+++ Data supplied

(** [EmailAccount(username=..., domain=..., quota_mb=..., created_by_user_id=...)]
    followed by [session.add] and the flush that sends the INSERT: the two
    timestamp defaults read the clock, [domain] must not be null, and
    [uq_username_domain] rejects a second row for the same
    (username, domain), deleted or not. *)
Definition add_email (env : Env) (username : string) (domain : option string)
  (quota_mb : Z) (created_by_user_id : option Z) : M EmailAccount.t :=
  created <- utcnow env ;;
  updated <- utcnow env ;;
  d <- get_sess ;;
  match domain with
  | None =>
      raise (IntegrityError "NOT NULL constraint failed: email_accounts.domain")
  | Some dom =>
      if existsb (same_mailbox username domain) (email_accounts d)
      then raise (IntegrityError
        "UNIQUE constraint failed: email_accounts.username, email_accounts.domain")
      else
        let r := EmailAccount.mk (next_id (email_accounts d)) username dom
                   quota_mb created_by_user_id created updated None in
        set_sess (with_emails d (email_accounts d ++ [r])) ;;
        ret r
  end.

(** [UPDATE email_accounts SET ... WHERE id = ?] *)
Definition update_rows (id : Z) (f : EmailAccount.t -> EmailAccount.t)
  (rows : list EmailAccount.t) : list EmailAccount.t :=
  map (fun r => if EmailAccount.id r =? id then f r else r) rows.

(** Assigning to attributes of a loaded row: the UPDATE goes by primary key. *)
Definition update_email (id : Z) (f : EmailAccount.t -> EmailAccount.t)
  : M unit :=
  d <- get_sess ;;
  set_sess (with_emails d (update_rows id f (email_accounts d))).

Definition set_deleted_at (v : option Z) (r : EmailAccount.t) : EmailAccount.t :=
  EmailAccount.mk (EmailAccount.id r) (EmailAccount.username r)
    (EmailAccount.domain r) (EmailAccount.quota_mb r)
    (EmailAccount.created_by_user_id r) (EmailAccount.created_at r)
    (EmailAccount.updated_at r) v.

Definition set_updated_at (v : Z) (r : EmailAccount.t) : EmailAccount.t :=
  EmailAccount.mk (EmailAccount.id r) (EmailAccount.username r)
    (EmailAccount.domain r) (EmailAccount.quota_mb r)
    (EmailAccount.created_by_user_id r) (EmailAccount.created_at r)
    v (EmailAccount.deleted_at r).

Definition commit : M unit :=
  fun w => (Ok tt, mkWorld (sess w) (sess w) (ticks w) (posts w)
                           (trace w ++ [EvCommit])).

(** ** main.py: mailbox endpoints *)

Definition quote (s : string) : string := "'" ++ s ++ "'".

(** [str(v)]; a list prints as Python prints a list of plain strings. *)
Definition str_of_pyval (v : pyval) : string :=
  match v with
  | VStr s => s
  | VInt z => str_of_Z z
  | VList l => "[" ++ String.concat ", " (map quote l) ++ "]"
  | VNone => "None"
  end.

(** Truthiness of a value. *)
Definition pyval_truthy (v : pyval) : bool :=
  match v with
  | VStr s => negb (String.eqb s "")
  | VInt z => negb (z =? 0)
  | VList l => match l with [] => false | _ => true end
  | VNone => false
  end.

++++++
+++ Data supplied

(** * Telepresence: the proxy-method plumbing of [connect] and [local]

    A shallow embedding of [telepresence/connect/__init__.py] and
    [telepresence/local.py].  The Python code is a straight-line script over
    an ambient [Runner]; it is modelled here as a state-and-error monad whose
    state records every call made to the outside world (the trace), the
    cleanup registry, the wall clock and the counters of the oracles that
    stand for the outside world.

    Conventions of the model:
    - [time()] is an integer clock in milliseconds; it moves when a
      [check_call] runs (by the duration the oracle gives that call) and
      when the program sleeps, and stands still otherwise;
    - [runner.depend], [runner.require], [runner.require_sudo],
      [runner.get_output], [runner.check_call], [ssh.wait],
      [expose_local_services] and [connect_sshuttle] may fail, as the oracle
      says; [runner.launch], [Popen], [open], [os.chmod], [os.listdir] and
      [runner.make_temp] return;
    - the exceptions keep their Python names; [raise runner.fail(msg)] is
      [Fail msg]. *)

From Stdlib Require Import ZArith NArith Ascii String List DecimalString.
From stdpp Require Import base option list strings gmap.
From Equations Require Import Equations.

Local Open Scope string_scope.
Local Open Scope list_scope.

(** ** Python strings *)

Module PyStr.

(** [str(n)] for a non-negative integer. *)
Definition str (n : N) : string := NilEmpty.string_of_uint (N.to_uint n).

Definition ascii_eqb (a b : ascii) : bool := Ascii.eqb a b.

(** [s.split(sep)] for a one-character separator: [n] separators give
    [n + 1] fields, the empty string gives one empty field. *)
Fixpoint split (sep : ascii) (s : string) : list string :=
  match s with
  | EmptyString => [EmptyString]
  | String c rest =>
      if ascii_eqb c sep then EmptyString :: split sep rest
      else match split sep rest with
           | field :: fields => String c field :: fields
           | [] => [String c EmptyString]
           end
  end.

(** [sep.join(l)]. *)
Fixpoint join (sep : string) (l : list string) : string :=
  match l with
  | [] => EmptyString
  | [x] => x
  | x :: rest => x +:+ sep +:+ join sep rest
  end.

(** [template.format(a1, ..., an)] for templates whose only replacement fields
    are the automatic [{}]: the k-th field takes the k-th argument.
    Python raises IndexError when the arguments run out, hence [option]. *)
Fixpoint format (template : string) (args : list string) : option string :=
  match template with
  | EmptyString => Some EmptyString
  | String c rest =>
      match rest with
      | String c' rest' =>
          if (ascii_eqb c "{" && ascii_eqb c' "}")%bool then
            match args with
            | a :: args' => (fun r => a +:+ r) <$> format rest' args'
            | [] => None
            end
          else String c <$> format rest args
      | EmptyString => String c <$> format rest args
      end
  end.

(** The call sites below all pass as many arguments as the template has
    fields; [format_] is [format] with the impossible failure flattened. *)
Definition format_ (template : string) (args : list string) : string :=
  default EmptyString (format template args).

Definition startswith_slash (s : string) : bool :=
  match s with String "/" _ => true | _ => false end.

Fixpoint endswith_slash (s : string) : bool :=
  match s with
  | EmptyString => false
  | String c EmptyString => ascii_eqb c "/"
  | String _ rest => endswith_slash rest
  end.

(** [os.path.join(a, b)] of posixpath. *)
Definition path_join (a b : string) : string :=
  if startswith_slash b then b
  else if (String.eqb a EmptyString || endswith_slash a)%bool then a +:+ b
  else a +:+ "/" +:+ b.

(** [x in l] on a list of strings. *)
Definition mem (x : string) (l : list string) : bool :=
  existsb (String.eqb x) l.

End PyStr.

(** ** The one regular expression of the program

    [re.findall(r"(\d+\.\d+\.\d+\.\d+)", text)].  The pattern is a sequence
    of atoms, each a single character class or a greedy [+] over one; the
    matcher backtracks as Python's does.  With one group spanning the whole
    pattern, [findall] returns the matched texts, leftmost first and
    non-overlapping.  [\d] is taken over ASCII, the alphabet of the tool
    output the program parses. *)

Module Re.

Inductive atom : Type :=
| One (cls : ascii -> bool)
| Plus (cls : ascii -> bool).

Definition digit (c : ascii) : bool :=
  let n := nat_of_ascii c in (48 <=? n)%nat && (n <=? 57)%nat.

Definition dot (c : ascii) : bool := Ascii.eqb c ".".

++++++

The answer should be all lines from the entries above that hold the word "strings".

(** [str(v)]; a list prints as Python prints a list of plain strings. *)
From stdpp Require Import base option list strings gmap.
(** ** Python strings *)
(** [x in l] on a list of strings. *)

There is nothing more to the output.